* [Exercise directions] Beneath this instruction is a listing. Transcribe from it only the stretch from the line with "(** The body" through the line with "then Ok (combine", both end lines included, exactly as written.

* [Records to process]
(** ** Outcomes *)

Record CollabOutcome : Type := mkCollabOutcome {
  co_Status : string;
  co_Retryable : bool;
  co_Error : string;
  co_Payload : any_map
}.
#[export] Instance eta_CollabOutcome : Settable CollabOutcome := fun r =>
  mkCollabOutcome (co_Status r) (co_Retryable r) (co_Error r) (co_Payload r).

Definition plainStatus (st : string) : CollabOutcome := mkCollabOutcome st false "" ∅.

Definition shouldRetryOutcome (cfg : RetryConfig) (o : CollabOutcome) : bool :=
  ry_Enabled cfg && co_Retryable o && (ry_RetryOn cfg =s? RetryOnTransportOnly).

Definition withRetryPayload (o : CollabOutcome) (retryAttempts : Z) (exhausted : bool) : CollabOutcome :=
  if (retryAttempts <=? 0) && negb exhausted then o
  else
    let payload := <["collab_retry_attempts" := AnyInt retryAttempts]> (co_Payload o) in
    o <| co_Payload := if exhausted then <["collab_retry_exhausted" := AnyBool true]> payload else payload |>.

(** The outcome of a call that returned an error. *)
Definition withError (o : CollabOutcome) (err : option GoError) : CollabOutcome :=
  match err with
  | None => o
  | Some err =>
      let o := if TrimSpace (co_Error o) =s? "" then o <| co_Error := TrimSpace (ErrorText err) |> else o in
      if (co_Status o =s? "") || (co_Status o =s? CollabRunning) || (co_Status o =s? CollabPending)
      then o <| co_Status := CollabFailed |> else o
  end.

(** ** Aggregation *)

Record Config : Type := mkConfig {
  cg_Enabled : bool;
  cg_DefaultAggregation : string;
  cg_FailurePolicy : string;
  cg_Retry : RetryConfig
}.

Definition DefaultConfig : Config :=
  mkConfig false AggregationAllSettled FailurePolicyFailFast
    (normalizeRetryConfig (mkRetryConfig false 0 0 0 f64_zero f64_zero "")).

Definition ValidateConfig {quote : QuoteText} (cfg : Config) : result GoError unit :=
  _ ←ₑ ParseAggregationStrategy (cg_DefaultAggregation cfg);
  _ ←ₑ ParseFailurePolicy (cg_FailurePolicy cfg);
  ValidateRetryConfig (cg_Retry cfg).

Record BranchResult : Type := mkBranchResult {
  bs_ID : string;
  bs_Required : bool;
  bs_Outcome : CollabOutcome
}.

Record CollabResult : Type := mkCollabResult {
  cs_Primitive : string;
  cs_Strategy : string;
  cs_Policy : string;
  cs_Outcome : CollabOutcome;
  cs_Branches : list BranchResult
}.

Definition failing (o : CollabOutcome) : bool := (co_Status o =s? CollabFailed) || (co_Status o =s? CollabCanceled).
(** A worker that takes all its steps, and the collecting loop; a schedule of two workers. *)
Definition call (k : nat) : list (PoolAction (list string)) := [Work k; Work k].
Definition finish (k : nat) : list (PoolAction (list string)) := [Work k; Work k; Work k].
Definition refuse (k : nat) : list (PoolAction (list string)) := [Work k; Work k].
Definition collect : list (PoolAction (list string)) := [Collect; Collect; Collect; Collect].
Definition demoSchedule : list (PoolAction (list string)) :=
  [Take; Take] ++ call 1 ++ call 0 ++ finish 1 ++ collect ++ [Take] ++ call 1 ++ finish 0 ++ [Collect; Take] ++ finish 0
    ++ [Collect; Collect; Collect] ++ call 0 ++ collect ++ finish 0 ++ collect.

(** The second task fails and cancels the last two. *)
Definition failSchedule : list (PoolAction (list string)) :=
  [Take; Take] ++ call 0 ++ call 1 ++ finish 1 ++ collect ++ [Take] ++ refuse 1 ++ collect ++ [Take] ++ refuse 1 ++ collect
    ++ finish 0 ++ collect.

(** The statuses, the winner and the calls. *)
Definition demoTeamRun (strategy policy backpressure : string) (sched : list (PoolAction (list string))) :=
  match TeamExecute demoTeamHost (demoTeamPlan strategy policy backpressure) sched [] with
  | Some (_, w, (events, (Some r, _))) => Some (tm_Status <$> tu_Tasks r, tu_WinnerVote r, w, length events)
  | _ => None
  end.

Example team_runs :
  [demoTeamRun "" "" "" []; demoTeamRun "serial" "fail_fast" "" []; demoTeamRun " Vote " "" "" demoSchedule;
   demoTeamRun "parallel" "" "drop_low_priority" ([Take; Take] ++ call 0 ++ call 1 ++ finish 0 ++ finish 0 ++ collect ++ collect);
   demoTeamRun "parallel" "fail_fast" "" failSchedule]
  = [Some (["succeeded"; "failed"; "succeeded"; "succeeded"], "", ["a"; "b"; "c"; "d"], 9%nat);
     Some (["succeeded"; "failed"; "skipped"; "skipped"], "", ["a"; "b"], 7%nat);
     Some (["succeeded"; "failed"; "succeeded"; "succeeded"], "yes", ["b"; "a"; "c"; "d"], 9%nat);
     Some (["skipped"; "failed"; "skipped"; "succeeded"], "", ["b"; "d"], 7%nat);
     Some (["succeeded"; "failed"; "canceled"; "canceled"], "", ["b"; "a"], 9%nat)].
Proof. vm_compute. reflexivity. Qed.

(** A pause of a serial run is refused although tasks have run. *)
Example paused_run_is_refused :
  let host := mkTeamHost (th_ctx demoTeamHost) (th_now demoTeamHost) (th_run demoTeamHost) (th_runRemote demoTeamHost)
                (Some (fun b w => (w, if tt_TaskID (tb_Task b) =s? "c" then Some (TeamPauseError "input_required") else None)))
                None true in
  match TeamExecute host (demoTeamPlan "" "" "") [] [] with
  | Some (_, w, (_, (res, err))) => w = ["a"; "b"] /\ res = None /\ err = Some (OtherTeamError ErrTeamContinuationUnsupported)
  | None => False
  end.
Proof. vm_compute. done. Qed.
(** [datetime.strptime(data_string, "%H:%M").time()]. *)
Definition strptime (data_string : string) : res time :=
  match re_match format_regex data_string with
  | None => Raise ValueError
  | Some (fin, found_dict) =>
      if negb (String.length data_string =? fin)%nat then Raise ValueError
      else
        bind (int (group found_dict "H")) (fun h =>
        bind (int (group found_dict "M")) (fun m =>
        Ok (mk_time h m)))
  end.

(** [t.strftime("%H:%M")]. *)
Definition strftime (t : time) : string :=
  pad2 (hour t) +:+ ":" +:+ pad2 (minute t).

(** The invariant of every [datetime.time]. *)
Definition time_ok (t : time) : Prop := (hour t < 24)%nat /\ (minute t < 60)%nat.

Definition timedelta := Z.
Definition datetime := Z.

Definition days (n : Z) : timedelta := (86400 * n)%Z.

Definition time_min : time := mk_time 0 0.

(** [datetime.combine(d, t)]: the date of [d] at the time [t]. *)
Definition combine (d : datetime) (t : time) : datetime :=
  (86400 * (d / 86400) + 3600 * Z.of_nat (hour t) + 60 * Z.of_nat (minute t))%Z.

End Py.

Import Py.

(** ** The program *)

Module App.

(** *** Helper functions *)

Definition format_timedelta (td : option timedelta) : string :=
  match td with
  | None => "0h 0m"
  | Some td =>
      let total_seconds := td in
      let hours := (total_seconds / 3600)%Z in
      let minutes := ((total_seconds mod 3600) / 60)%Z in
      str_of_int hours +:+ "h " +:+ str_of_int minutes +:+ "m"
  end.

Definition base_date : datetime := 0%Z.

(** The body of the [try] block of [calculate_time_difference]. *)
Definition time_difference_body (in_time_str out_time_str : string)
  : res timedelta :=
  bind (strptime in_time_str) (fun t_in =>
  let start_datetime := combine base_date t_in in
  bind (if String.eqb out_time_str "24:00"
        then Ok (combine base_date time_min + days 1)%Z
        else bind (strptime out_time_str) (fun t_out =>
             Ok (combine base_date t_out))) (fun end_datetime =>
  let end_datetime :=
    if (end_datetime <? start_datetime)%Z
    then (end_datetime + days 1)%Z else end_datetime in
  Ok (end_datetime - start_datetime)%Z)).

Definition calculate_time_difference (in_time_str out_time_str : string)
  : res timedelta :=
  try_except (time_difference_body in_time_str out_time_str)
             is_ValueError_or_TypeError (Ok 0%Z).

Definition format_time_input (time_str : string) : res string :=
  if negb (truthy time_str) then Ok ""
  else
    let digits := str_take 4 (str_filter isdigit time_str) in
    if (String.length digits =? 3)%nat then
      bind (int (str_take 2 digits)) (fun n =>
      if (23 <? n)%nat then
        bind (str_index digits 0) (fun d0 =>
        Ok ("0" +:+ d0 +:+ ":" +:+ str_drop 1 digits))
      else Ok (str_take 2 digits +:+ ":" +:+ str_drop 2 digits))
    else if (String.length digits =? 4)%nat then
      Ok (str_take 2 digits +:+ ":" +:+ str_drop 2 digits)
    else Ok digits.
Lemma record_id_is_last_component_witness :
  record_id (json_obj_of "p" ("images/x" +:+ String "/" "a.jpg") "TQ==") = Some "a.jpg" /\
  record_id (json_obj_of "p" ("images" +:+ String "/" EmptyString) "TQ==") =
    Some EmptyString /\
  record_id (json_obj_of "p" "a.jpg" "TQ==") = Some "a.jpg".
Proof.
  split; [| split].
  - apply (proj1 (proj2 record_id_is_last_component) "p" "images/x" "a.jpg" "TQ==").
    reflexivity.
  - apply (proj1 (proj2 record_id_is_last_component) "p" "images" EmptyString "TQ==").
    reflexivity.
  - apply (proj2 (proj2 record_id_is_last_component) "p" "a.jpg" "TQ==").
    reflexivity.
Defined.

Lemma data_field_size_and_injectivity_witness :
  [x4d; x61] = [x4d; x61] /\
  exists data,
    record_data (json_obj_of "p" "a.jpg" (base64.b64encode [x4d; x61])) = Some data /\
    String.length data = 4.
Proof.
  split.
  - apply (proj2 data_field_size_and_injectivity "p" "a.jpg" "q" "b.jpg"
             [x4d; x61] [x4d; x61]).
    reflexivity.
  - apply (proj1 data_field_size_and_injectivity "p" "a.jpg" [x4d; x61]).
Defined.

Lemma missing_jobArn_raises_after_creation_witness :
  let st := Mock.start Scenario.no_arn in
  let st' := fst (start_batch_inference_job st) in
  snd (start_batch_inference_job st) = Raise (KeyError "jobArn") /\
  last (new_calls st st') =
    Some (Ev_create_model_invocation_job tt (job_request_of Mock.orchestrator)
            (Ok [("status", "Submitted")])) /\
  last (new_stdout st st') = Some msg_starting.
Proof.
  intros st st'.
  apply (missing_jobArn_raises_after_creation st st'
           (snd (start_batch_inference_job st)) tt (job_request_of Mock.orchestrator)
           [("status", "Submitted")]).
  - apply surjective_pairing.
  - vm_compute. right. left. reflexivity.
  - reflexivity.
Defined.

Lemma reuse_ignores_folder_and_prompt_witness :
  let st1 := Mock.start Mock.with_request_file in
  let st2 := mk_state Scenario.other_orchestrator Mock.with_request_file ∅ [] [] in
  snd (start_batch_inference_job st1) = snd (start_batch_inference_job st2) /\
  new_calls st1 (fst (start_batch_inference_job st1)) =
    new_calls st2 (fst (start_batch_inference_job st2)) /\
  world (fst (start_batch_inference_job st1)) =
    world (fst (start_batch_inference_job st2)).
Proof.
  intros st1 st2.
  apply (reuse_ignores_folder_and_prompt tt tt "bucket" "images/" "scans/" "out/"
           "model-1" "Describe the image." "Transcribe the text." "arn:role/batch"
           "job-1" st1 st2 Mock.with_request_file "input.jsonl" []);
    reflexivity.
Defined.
--
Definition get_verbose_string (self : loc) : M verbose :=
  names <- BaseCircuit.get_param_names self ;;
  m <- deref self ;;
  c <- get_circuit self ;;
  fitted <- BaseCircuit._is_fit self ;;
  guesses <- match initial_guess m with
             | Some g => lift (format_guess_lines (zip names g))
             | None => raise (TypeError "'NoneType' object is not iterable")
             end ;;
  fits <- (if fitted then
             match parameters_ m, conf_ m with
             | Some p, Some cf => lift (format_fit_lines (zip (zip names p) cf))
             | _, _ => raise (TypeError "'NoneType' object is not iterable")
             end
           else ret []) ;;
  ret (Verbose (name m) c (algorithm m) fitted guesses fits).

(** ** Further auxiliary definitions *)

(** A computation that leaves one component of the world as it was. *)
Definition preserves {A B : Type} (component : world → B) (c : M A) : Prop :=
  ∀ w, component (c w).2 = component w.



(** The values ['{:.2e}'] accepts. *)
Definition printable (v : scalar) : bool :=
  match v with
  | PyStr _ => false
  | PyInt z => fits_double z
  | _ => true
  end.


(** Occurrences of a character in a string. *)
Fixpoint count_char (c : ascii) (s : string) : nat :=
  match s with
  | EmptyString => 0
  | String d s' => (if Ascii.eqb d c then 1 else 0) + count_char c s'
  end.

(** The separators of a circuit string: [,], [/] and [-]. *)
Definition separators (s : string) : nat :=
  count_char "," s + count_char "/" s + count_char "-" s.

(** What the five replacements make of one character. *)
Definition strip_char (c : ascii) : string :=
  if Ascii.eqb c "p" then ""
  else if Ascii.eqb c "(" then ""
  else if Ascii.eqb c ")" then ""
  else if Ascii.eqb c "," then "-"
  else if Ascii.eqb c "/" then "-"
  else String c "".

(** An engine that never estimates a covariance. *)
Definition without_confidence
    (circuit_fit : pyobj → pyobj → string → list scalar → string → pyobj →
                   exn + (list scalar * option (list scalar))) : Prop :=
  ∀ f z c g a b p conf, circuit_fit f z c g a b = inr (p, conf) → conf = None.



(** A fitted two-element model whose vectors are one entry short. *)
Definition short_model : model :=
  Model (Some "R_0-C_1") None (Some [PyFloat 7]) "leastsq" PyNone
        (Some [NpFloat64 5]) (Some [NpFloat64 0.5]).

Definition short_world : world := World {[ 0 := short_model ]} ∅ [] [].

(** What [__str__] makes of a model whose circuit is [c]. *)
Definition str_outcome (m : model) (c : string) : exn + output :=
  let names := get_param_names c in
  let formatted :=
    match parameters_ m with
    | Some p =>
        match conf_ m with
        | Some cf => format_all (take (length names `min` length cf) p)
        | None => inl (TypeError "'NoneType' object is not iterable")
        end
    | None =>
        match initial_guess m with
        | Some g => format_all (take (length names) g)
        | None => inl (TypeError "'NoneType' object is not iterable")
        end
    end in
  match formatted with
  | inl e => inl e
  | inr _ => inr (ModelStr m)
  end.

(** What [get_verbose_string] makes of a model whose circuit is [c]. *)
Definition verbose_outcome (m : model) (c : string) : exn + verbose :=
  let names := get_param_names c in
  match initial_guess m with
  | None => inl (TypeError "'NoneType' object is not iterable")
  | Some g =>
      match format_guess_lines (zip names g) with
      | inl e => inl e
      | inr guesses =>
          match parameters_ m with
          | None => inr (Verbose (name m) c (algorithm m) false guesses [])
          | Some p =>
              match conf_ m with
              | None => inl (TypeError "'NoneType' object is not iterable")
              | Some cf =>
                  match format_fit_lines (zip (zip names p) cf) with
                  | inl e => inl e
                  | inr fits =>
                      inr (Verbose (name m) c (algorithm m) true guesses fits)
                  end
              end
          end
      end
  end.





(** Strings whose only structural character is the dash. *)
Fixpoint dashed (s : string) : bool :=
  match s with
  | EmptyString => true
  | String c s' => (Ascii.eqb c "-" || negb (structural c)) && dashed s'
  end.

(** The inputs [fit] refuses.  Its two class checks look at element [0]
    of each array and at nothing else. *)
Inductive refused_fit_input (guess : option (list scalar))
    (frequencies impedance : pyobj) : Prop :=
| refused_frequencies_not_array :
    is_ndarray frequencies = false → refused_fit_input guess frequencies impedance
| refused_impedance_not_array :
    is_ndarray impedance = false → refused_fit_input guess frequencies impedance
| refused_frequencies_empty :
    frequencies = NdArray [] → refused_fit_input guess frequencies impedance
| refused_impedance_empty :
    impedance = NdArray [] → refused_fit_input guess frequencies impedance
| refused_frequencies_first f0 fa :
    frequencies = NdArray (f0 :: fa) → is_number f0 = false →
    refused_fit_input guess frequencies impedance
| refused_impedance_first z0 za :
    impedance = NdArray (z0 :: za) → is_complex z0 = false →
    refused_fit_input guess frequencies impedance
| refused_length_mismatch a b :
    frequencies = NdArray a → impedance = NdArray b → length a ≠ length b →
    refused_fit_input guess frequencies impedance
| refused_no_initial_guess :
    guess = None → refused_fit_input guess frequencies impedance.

* [Answer for this exercise]
(** The body of the [try] block of [calculate_time_difference]. *)
Definition time_difference_body (in_time_str out_time_str : string)
  : res timedelta :=
  bind (strptime in_time_str) (fun t_in =>
  let start_datetime := combine base_date t_in in
  bind (if String.eqb out_time_str "24:00"
        then Ok (combine base_date time_min + days 1)%Z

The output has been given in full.